Local governments typically use a fraction of property taxes to help spur revitalization in blighted neighborhoods, with projects like shopping malls and affordable housing, to create 300,000 jobs a year.

"All of us have historical unemployment rate, in my case, a very high poverty rate," said L.A. Mayor Antonio Villaraigosa. "This is the wrong time to move away from job creation."

But Brown says in these though budget times, he needs to divert that money to schools, public safety and social programs.

"The hallways are going to be crowded in the coming months of people who say, 'Please keep the money coming.' And my message is: 'The money is not there,'" said Brown.

Other mayors say it's not fair to play one need against another.

"If we're going to give our kids hope of a job, a promise of a future, you can't pit the immediate needs versus what they need in the future," said Oakland Mayor Jean Quan.

Brown's plan to eventually eliminate more than 400 redevelopment agencies throughout the state has brought attention to what they're really accomplishing what they claim.

Academic and economic research studies question how many jobs they actually create, and whether they bring in enough revenue to justify the investment.

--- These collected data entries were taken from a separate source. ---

(** One [push_back], with the allocator calls it makes counted. *)
Lemma PushBack_counts (w : world) this (xs : list T) cap v :
  owns w this xs cap ->
  (len xs = cap -> grown cap <= alloc_max) ->
  exists w1, PushBack this v w = Ret tt w1 /\
             owns w1 this (xs ++ [v]) (capacity_after_push xs cap) /\
             constructions (log w1) =
               constructions (log w) + (if Z.eqb (len xs) cap then len xs + 1 else 1) /\
             allocations (log w1) =
               allocations (log w) + (if Z.eqb (len xs) cap then 1 else 0) /\
             teardowns (log w1) = teardowns (log w) /\
             (forall other, other <> this -> objs w1 !! other = objs w !! other).
Proof.
  intros Hown Hg.
  destruct (returns_inv _ _ _ (PushBack_returns w this xs cap v Hown Hg))
    as ([] & w1 & Hpush & Hown1 & Hothers & _).
  exists w1. split; [exact Hpush|]. split; [exact Hown1|].
  destruct (Z.eqb_spec (len xs) cap) as [Heq|Hne].
  - subst cap. rewrite (PushBack_full_exact w this xs v Hown (Hg eq_refl)) in Hpush.
    injection Hpush as <-. cbn [log constructions allocations teardowns].
    destruct (copy_events_counts (length (heap w)) xs) as (Hc & Ha & Ht).
    rewrite constructions_app, allocations_app, teardowns_app, Hc, Ha, Ht.
    cbn [constructions allocations teardowns].
    split; [lia|]. split; [lia|]. split; [lia|exact Hothers].
  - pose proof (owns_bounds _ _ _ _ Hown) as [Hb Hc].
    destruct Hown as [_ -> ->|b Hobj Hblk _ _]; [destruct Hne; reflexivity|].
    rewrite (PushBack_room_exact w this b xs cap v Hobj Hblk ltac:(lia)) in Hpush.
    injection Hpush as <-. cbn [log constructions allocations teardowns].
    split; [lia|]. split; [lia|]. split; [lia|exact Hothers].
Qed.

(** A run of [push_back]s: the constructions made are paid for by the
    capacity gained, two slots of capacity for each construction beyond
    one per element. *)
Lemma push_all_cost (this : nat) (vs : list T) : forall (w : world) (xs : list T) cap,
  owns w this xs cap ->
  2 * (len xs + len vs) <= alloc_max ->
  exists w' cap', push_all this vs w = Ret tt w' /\
                  owns w' this (xs ++ vs) cap' /\
                  constructions (log w') + 2 * cap <=
                    constructions (log w) + len vs + 2 * cap' /\
                  (cap <= grown (len xs) -> cap' <= grown (len xs + len vs)) /\
                  allocations (log w') <= allocations (log w) + len vs /\
                  teardowns (log w') = teardowns (log w).
Proof.
  induction vs as [|v vs IH]; intros w xs cap Hown Hbound.
  - exists w, cap. cbn [push_all]. rewrite app_nil_r. change (len (@nil T)) with 0.
    split; [reflexivity|]. split; [exact Hown|]. split; [lia|].
    split; [rewrite Z.add_0_r; auto|]. split; [lia|reflexivity].
  - pose proof (owns_bounds _ _ _ _ Hown) as [Hb Hc].
    assert (Hlen : len (v :: vs) = len vs + 1) by (unfold len; cbn [length]; lia).
    pose proof (len_nonneg vs) as Hvs.
    destruct (PushBack_counts w this xs cap v Hown) as (w1 & Hpush & Hown1 & Hc1 & Ha1 & Ht1 & _).
    { intros Heq. pose proof (grown_le_double cap ltac:(lia)). lia. }
    destruct (IH w1 (xs ++ [v]) _ Hown1) as (w' & cap' & Hrun & Hown' & Hc' & Hinv & Ha' & Ht').
    { rewrite len_snoc. lia. }
    exists w', cap'. cbn [push_all]. unfold bind, push_back. rewrite Hpush.
    split; [exact Hrun|].
    split; [rewrite <- app_assoc in Hown'; exact Hown'|].
    rewrite len_snoc in Hinv. rewrite Hlen, Hc1 in *. rewrite Ha1 in Ha'.
    unfold capacity_after_push in *.
    replace (len xs + (len vs + 1)) with (len xs + 1 + len vs) by lia.
    destruct (Z.eqb_spec (len xs) cap) as [Heq|Hne].
    + unfold grown in Hc'. 
      pose proof (Z_div_mod_eq_full cap 2) as Hdm.
      pose proof (Z.mod_pos_bound cap 2 ltac:(lia)) as Hm.
      split; [lia|]. split; [|split; [lia|congruence]].
      intros _. apply Hinv. rewrite Heq. apply grown_mono. lia.
    + split; [lia|]. split; [|split; [lia|congruence]].
      intros Hle. apply Hinv. etransitivity; [exact Hle|apply grown_mono; lia].
Qed.

(** [push_back]s that fit in the capacity there is: the block is the same
    afterwards, filled in place. *)
Lemma push_all_room (this : nat) (b : nat) (cap : Z) (vs : list T) : forall (w : world) (xs : list T),
  objs w !! this = Some (mkDynamicArray (Ptr b 0) (Ptr b (len xs)) (Ptr b cap)) ->
  heap w !! b = Some (Some (cells xs cap)) ->
  len xs + len vs <= cap <= alloc_max ->
  exists w', push_all this vs w = Ret tt w' /\
             objs w' = <[this := mkDynamicArray (Ptr b 0) (Ptr b (len xs + len vs)) (Ptr b cap)]>
                         (objs w) /\
             heap w' = <[b := Some (cells (xs ++ vs) cap)]> (heap w) /\
             constructions (log w') = constructions (log w) + len vs /\
             allocations (log w') = allocations (log w) /\
             teardowns (log w') = teardowns (log w).
Proof.
  induction vs as [|v vs IH]; intros w xs Hobj Hblk Hcap.
  - exists w. cbn [push_all]. rewrite app_nil_r. change (len (@nil T)) with 0.
    rewrite !Z.add_0_r, !list_insert_id by assumption.
    repeat split; reflexivity.
  - assert (Hlen : len (v :: vs) = len vs + 1) by (unfold len; cbn [length]; lia).
    pose proof (len_nonneg vs) as Hvs. rewrite Hlen in *.
    pose proof (PushBack_room_exact w this b xs cap v Hobj Hblk ltac:(lia)) as Hpush.
    set (w1 := mkWorld _ _ _) in Hpush.
    destruct (IH w1 (xs ++ [v])) as (w' & Hrun & Ho & Hh & Hc' & Ha' & Ht').
    { rewrite len_snoc. apply list_lookup_insert_eq. eapply lookup_lt_Some, Hobj. }
    { apply list_lookup_insert_eq. eapply lookup_lt_Some, Hblk. }
    { rewrite len_snoc. lia. }
    exists w'. cbn [push_all]. unfold bind, push_back. rewrite Hpush.
    split; [exact Hrun|].
    rewrite Ho, Hh, Hc', Ha', Ht'. unfold w1. cbn [objs heap log constructions allocations teardowns].
    rewrite !list_insert_insert_eq, len_snoc, <- app_assoc.
    replace (len xs + 1 + len vs) with (len xs + (len vs + 1)) by lia.
    repeat split; try reflexivity. lia.
Qed.

End Growth.

(** X12: [push_back]s that fit in the capacity there is never reallocate:
    [data()] and the capacity are as before, so pointers to the elements
    stay good; no block is allocated, one element is constructed per call,
    nothing is destroyed, and no other object changes. *)
Theorem X12_push_back_within_capacity {T : Type} (w : world T) (this : nat)
    (xs vs : list T) (cap : Z) :
  owns w this xs cap ->
  len xs + len vs <= cap ->
  exists w', push_all this vs w = Ret tt w' /\
             owns w' this (xs ++ vs) cap /\
             (forall p, data this w = Ret p w -> data this w' = Ret p w') /\
             length (heap w') = length (heap w) /\
             allocations (log w') = allocations (log w) /\
             constructions (log w') = constructions (log w) + len vs /\
             teardowns (log w') = teardowns (log w) /\
             (forall other, other <> this -> objs w' !! other = objs w !! other).
Proof.
  intros Hown Hfit. pose proof (owns_bounds _ _ _ _ Hown) as [Hb Hc].
  pose proof (len_nonneg vs) as Hvs.
  destruct Hown as [Hobj -> ->|b Hobj Hblk _ _].
  - assert (vs = []) as -> by (destruct vs; [reflexivity|unfold len in *; cbn in *; lia]).
    exists w. cbn [push_all app]. split; [reflexivity|].
    split; [apply owns_null; auto|]. split; [auto|].
    change (len (@nil T)) with 0. repeat split; try reflexivity. lia.
  - destruct (push_all_room this b cap vs w xs Hobj Hblk ltac:(lia))
      as (w' & Hrun & Ho & Hh & Hc' & Ha' & Ht').
    exists w'. split; [exact Hrun|].
    assert (Hobj' : objs w' !! this =
              Some (mkDynamicArray (Ptr b 0) (Ptr b (len xs + len vs)) (Ptr b cap))).
    { rewrite Ho. apply list_lookup_insert_eq. eapply lookup_lt_Some, Hobj. }
    split.
    { apply (owns_block _ _ _ _ b); [rewrite len_app; exact Hobj'| |rewrite len_app; lia|lia].
      rewrite Hh. apply list_lookup_insert_eq. eapply lookup_lt_Some, Hblk. }
    split.
    { intros p Hp. rewrite (data_owns_block _ _ _ _ _ Hobj) in Hp. injection Hp as <-.
      apply (data_owns_block _ _ _ _ _ Hobj'). }
    split; [rewrite Hh; apply length_insert|].
    split; [exact Ha'|]. split; [exact Hc'|]. split; [exact Ht'|].
    intros other Hne. rewrite Ho. apply list_lookup_insert_ne. congruence.
Qed.

Lemma X12_witness :
  owns w_spare 0 [7; 8] 4 /\
  len [7; 8] + len [1; 2] <= 4 /\
  exists w', push_all 0 [1; 2] w_spare = Ret tt w' /\
             iterate 0 w' = Ret [7; 8; 1; 2] w' /\
             data 0 w' = Ret (Ptr 0 0) w' /\
             allocations (log w') = 0.
Proof.
  assert (Hfit : len [7; 8] + len [1; 2] <= 4) by (vm_compute; discriminate).
  split; [exact w_spare_owns|]. split; [exact Hfit|].
  destruct (X12_push_back_within_capacity w_spare 0 [7; 8] [1; 2] 4 w_spare_owns Hfit)
    as (w' & Hrun & Hown' & Hdata & _ & Ha & _).
  exists w'. split; [exact Hrun|]. split; [exact (iterate_owns _ _ _ _ Hown')|].
  split; [exact (Hdata _ eq_refl)|exact Ha].
Defined.
Lemma visit_throws (root culprit : AstItem) :
  Visits root culprit →
  undeclared culprit = true →
  ∀ refObject, visit SetAccessor root refObject = Throw noDeclaration.
Proof.
  intros Hvisits Hculprit.
  induction Hvisits as [astItem|container member astItem Henters Hin _ IH];
    intros refObject; [by apply visit_undeclared|].
  specialize (IH Hculprit).
  pose proof (λ target, visitEach_throws _ _ target Hin IH) as Hloop.
  rewrite visit_unfold. unfold entersMembers, itemSupportedName in Henters.
  destruct (suppressed container); [done|]. simpl in Henters.
  destruct container as [base fields members|base members| | |base members
                        |base members| | | |]; simpl in *;
    try by apply elem_of_nil in Hin.
  - unfold visitAstStructuredType. rewrite Henters. simpl.
    destruct members as [|m members]; [by apply elem_of_nil in Hin|].
    by rewrite Hloop.
  - unfold visitAstEnum. rewrite Henters. simpl. by rewrite Hloop.
  - unfold visitAstPackage. by rewrite Hloop.
  - unfold visitAstNamespace. rewrite Henters. simpl. by rewrite Hloop.
Qed.

(** X5.  The traversal throws exactly when it comes to a property or a
    placeholder member that passes the visibility gate and the name check
    and has no declaration, whatever the target holds; and it throws
    nothing but the TypeError of reading [kind] of undefined. *)
Theorem visit_throws_iff_undeclared (astItem : AstItem) (refObject : JsObject) :
  ((∃ culprit, Visits astItem culprit ∧ undeclared culprit = true)
   ↔ visit SetAccessor astItem refObject = Throw noDeclaration)
  ∧ ∀ e, visit SetAccessor astItem refObject = Throw e → e = noDeclaration.
Proof.
  split; [split|].
  - intros (culprit & Hvisits & Hculprit). by apply visit_throws with culprit.
  - intros Hthrow. by apply visit_throw_inv in Hthrow as [_ ?].
  - intros e Hthrow. by apply visit_throw_inv in Hthrow as [? _].
Qed.

End Exceptions.

(** ** The world around [writeJsonFile] *)

Section WorldFrame.

Variable SetAccessor : SyntaxKind.
Variable basename : string → string.
Variable EOL : string.
Variable schemaError : JsValue → option IJsonSchemaErrorInfo.

(** X6.  [writeJsonFile] never changes a file other than the one at the
    output path; and when the traversal throws, it throws that exception
    on and leaves the world as it was: nothing is saved, validated or
    logged. *)
Theorem writeJsonFile_frame (reportFilename : string) (extractor : Extractor)
    (jsonOutput : JsObject) (world : World) :
  let (world', result) :=
    writeJsonFile SetAccessor basename EOL schemaError
      reportFilename extractor jsonOutput world in
  (∀ other, other ≠ reportFilename →
            files world' !! other = files world !! other)
  ∧ ∀ e, visit SetAccessor (package extractor) jsonOutput = Throw e →
         world' = world ∧ result = Throw e.
Proof.
  unfold writeJsonFile, validateObject.
  destruct (visit SetAccessor (package extractor) jsonOutput)
    as [[package' document]|e]; simpl.
  - destruct (schemaError (JObject document)); simpl;
      (split; [|done]); intros other Hother; by apply lookup_insert_ne.
  - split; [done|]. intros e' He. by inversion He.
Qed.

End WorldFrame.

(** ** Using a generator again *)

Lemma assignAll_cons_other (k : string) (v : JsValue)
    (entries target : JsObject) :
  k ∉ js_keys entries →
  assignAll entries ((k, v) :: target) = (k, v) :: assignAll entries target.
Proof.
  unfold assignAll, js_keys. revert target.
  induction entries as [|[k' v'] entries IH]; intros target Hk; simpl;
    [done|].
  apply not_elem_of_cons in Hk as [Hne Hk].
  destruct (String.eqb k k') eqn:E; [by apply String.eqb_eq in E|].
  by rewrite IH.
Qed.

(** Assigning entries of distinct keys into an object that has those
    keys in that order leaves exactly the entries. *)
Lemma assignAll_same_keys (entries target : JsObject) :
  js_keys target = js_keys entries →
  NoDup (js_keys entries) →
  assignAll entries target = entries.
Proof.
  revert target.
  induction entries as [|[k v] entries IH]; intros target Hkeys Hnd.
  - by destruct target.
  - destruct target as [|[k0 v0] target]; [done|].
    unfold js_keys in *. simpl in *. inversion Hkeys. subst k0.
    apply NoDup_cons in Hnd as [Hfresh Hnd].
    change (assignAll entries (js_set k v ((k, v0) :: target))
            = (k, v) :: entries).
    simpl. rewrite String.eqb_refl.
    rewrite assignAll_cons_other by done. by rewrite IH.
Qed.
(** * Motion detection over CoAP: edge detector, resources, classifier clients

    A shallow embedding of
    - [coap-motion-detector/motion_detection/detector.py] (module [Detector]),
    - [coap-motion-detector/coap/server.py]              (module [Server]),
    - [coap-motion-classifier/classifier.py]             (module [Classifier]),
    - [motion-classification/main.py]                    (module [Mqtt]),
    followed by the properties proved about them.

    Conventions of the embedding.
    - Python [bytes] values are [list byte].
    - Python [str] values are [string]; every character is a code point
      below 256, and [encode] is UTF-8 on that range.
    - Wall-clock readings ([time.time()]) and the configured intervals are
      exact numbers of one unit (say milliseconds) in [Z]; the rounding of
      binary floating point is outside the model.
    - What OpenCV, aiocoap and paho compute is not re-implemented: the value
      an external call returns is an input of the embedded function. *)

From Stdlib Require Import ZArith QArith_base.
From Stdlib.Strings Require Import Byte.
From stdpp Require Import base option list gmap strings.

Local Open Scope Z_scope.

(** Bytes literals: [b"true"] is written [bytes_of "true"]. *)
Definition bytes := list byte.
Definition bytes_of (s : string) : bytes := String.list_byte_of_string s.

#[global] Instance byte_eq_decision : EqDecision byte := Byte.byte_eq_dec.

(* ===================================================================== *)
(** * detector.py *)
(* ===================================================================== *)

Module Detector.
(** * Search-Engine: the query proxy and the crawl pipeline

    A shallow embedding of the query proxy of the repository
    ([backend/main.go], the Gin server, and [api/search.js], the serverless
    variant of the same endpoint) and of the crawl pipeline described in
    the specification, followed by the properties proved about them.

    Layout: [Module Backend] (Go), [Module Api] (JavaScript),
    [Module Crawler] (the crawl pipeline), [Module Server] (the other
    routes of the Go server and its start), [Module Wire] (the JSON body
    of the Go response), [Module ApiClient] and [Module Frontend] (the
    React page), then the lemmas. *)

From Stdlib Require Import ZArith String Ascii List Lia Floats.
From stdpp Require Import base strings pretty list gmap.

In addition, overhead of each agency is eye-popping, with L.A.'s agency, for instance, paying its CEO nearly a quarter of a million dollars a year and secretaries $75,000.

"The research shows that redevelopment doesn't give us the bang for the buck we need in these economic times," said Jean Ross, founding executive director of the California Budget Project.

The mayors say redevelopment is worth it because of the number of jobs it creates and they point out many of their downtowns are now success stories.

Meanwhile Brown told the mayors he is open to any ideas to close the multi-billion-dollar budget deficit.